Lemma recv_message_total stack fuel depth i s : ok s -> ~ fatal i -> exists r, recv_message stack fuel depth i s = Ret r.
Proof.
  intros O F. pose proof (ok_features s O) as OF. unfold recv_message. set (m := recv_msg i).
  destruct (recv_error i =? EAGAIN); [by eexists|]. destruct (Z.eqb_spec (recv_error i) 0) as [E|]; cbn [negb]; [|by eexists].
  destruct (_ <? 8)%nat; [by eexists|]. destruct (get8 1 m =? OFPT_FEATURES_REPLY).
  { destruct (decide _); [destruct (_ <? _)%nat|]; by eexists. }
  destruct (Z.eqb_spec (get8 1 m) OFPT_VENDOR) as [V|]; [destruct F; split; auto|].
  destruct (get8 1 m =? OFPT_ECHO_REQUEST); [by eexists|]. destruct (Z.eqb_spec (get8 1 m) OFPT_ERROR) as [R|]; [|by eexists].
  destruct (decide (state s = RECV_MGMT_CAPABILITY_REPLY)) as [S|].
  - rewrite S in OF. destruct (OF eq_refl) as (f & -> & _). by eexists.
  - destruct (Nat.ltb_spec (length m) sizeof_ofp_error_msg) as [H|H]; [destruct F; split; auto|by eexists].
Qed.

Lemma register_total raw clock g s : ok s -> state s = (match g with Switch => REGISTER_SWITCH | Mgmt => REGISTER_MGMT end) ->
  (exists r, register raw clock (state s) s = Ret r) /\
  exists r, match g with Switch => register_switch raw s | Mgmt => register_mgmt s end = Ret r.
Proof.
  intros O S. pose proof (ok_features s O) as OF. pose proof (ok_resources s O) as OR. unfold register, register_switch, register_mgmt.
  rewrite S in *. destruct g; cbn in *.
  - destruct (OF eq_refl) as (f & -> & _). split; repeat case_match; by eexists.
  - specialize (OR eq_refl). destruct (resources_event s); [|done]. split; repeat case_match; by eexists.
Qed.

Lemma check_switch_auth_total raw i s g : ok s -> state s = (match g with Switch => CHECK_SWITCH_AUTH | Mgmt => CHECK_MGMT_AUTH end) ->
  exists r, check_switch_auth raw i (match g with Switch => REGISTER_SWITCH | Mgmt => REGISTER_MGMT end) s = Ret r.
Proof.
  intros O S. pose proof (ok_features s O) as OF. pose proof (ok_resources s O) as OR. rewrite S in *. unfold check_switch_auth.
  destruct (has_auth i); cbn [negb].
  - destruct OF as (f & -> & _); [by destruct g|]. by eexists.
  - set (next := match g with Switch => REGISTER_SWITCH | Mgmt => REGISTER_MGMT end).
    apply (register_total raw (now_again i) g (set_approved true next s)); [|done].
    split; cbn; [intros _; apply OF; by destruct g|by destruct g|by destruct g|done].
Qed.

Lemma step_total stack raw fuel depth t s : ok s -> ~ fatal_turn t -> exists r, step stack raw fuel depth t s = Ret r.
Proof.
  intros O F. unfold step. destruct t as [i|b], (pending s); try by eexists. unfold run.
  destruct (timeout s <? now i); [by eexists|].
  destruct (state s) eqn:S; try by eexists. all: try by apply recv_message_total.
  - by apply (check_switch_auth_total raw i s Switch).
  - by apply (check_switch_auth_total raw i s Mgmt).
  - by apply (register_total raw 0 Switch s).
  - by apply (register_total raw 0 Mgmt s).
Qed.

Lemma log_total stack raw fuel depth ts s : ok s -> Forall (fun t => ~ fatal_turn t) ts ->
  exists r, log_of stack raw fuel depth ts s = Ret r.
Proof.
  revert s. induction ts as [|t ts IH]; intros s O F; cbn [log_of]; [by eexists|]. inversion F as [|? ? Ft Fts]; subst.
  destruct (step_total stack raw fuel depth t s O Ft) as [[acts o] E]. rewrite E. cbn [mbind res_bind]. destruct o as [s'|]; [|by eexists].
  apply (step_lands false) in E as [O' _]; [|done|done]. destruct (IH s' O' Fts) as [[l o] ->]. by eexists.
Qed.

(** C27: The handshake follows its protocol, whatever the other side sends and
    whatever sends, receives, the clock and the authenticator return.  The log of
    what it does is a run of the automaton: the features request, the switch
    configuration and the capability request are sent in that order; a manager is
    then asked for its resources and its configuration; a connection is registered
    at most once, as a switch with the datapath id of a complete features reply
    and not 0, or as a manager with an id that is not 0, and, when there is an
    authenticator, only after a question that it answered with approval; an exit
    ends it.  No null pointer is followed and the machine always returns, unless
    a vendor message or an error message of fewer than 12 bytes was received. *)
Theorem handshake_follows_protocol auth stack raw fuel depth ts now secs cookies : Forall (authenticated auth) ts ->
  match log_of stack raw fuel depth ts (new_fsm now secs cookies) with
  | Ret (l, None) => follows auth Start l = Some Over
  | Ret (l, Some s) => follows auth Start l = Some (phase_of s)
  | _ => Exists fatal_turn ts
  end.
Proof.
  intros A. pose proof (ok_new now secs cookies) as O. destruct (decide (Exists fatal_turn ts)) as [X|X].
  - destruct (log_of _ _ _ _ _ _) as [[l o]| | |] eqn:E; try done. apply (log_lands auth) in E; [|done|done]. destruct o; [by destruct E|done].
  - apply not_Exists_Forall in X; [|apply _]. destruct (log_total stack raw fuel depth ts _ O X) as [[l o] E]. rewrite E.
    apply (log_lands auth) in E; [|done|done]. destruct o; [by destruct E|done].
Qed.

(** ** A switch that answers *)

Lemma log_step stack raw fuel depth t ts s acts s' l l' o : step stack raw fuel depth t s = Ret (acts, Some s') ->
  log_of stack raw fuel depth ts s' = Ret (l, o) -> logged t s acts ++ l = l' -> log_of stack raw fuel depth (t :: ts) s = Ret (l', o).
Proof. intros E1 E2 <-. cbn [log_of]. rewrite E1. cbn [mbind res_bind]. by rewrite E2. Qed.

Definition sends : input := Input 0 0 0 0 [] false.
Definition receives (m : bytes) : input := Input 0 0 0 0 m false.

Local Ltac turn T := unfold step, run; cbn [pending timeout now set_state sends receives state set_features]; rewrite T.


Definition sample_reply : bytes := put8 1 OFPT_FEATURES_REPLY (put64 8 (htonll 5) (replicate 32 0)).
Definition sample_error : bytes := put8 1 OFPT_ERROR (replicate 8 0).

(** A history with an authenticator: the switch is registered after its approval. *)
Definition asks : input := Input 0 0 0 0 [] true.
Definition sample_turns : list turn := (Run <$> [asks; asks; Input 0 0 0 0 sample_reply true; asks; Input 0 0 0 0 sample_error true; asks]) ++ [Answer true; Run asks].
Lemma handshake_follows_protocol_witness :
  match log_of [] (replicate 72 0) 0 0 sample_turns (new_fsm 0 3 ([], [])) with
  | Ret (l, None) => follows true Start l = Some Over
  | Ret (l, Some s) => follows true Start l = Some (phase_of s)
  | _ => Exists fatal_turn sample_turns
  end.
Proof. apply (handshake_follows_protocol true [] (replicate 72 0) 0 0 sample_turns 0 3 ([], [])). unfold sample_turns. repeat apply Forall_cons_2; try apply Forall_nil_2; done. Defined.

Example approved_switch : log_of [] (replicate 72 0) 0 0 sample_turns (new_fsm 0 3 ([], [])) =
  Ret ((Did <$> [Send Features_request; Send Switch_config; Send Capability_request; Ask_auth sample_reply]) ++ [Was_answered true] ++
       (Did <$> [Register_switch 5 0 sample_reply; Clear_flows 5 (clear_flows_msg (replicate 72 0)); Exit 0]), None).
Proof. reflexivity. Qed.

(** A manager that offers its capabilities with an id, its resources and its
    configuration is registered as a manager. *)
Definition mgmt_message (type : Z) (size : nat) (rest : bytes) : bytes := ofmp_request size type 7 ++ rest.
Definition manager_caps : bytes := put64 24 (htonll 9) (mgmt_message OFMPT_CAPABILITY_REPLY 32 (manager_key ++ [61] ++ [116; 114; 117; 101; 10])).
Definition manager_turns : list turn := Run <$> [sends; sends; receives sample_reply; sends; receives manager_caps; sends;
  receives (mgmt_message OFMPT_RESOURCES_UPDATE 20 [0; 0; 0; 4]); sends; receives (mgmt_message OFMPT_CONFIG_UPDATE 44 []); sends].
Definition kind_of (a : log_entry) : option (Z * Z) :=
  match a with Did (Register_switch dp m _) => Some (dp, m) | Did (Register_mgmt m _ _ _) => Some (0, m) | _ => None end.
Example manager_is_registered : match log_of (replicate 64 0) (replicate 72 0) 10 1 manager_turns (new_fsm 0 3 ([], [])) with
  | Ret (l, None) => omap kind_of l = [(0, 9)] /\ length l = 7%nat
  | _ => False
  end.
Proof. vm_compute. split; reflexivity. Qed.

(** An error message that has its header but not its type and code ends the
    controller, in every state but the wait for the capability reply. *)
Theorem short_error_is_fatal stack raw fuel depth i s : ok s -> pending s = None -> state s = RECV_FEATURES_REPLY ->
  now i <= timeout s -> recv_error i = 0 -> get8 1 (recv_msg i) = OFPT_ERROR -> (8 <= length (recv_msg i) < 12)%nat ->
  step stack raw fuel depth (Run i) s = Aborted.
Proof.
  intros O P S T E G L. unfold step, run. rewrite P, S, (proj2 (Z.ltb_ge _ _) T). unfold recv_message. rewrite E, G.
  cbn [Z.eqb EAGAIN negb]. rewrite (proj2 (Nat.ltb_ge _ 8)) by lia. cbn [Z.eqb OFPT_ERROR OFPT_FEATURES_REPLY OFPT_VENDOR OFPT_ECHO_REQUEST Pos.eqb].
  rewrite S, decide_False by done. unfold sizeof_ofp_error_msg. by rewrite (proj2 (Nat.ltb_lt _ 12)) by lia.
Qed.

YOUR GOAL:
Work out how many lines in the data hold the word "whatever"; reply with the number alone.

RESULT OF THE EXERCISE:
2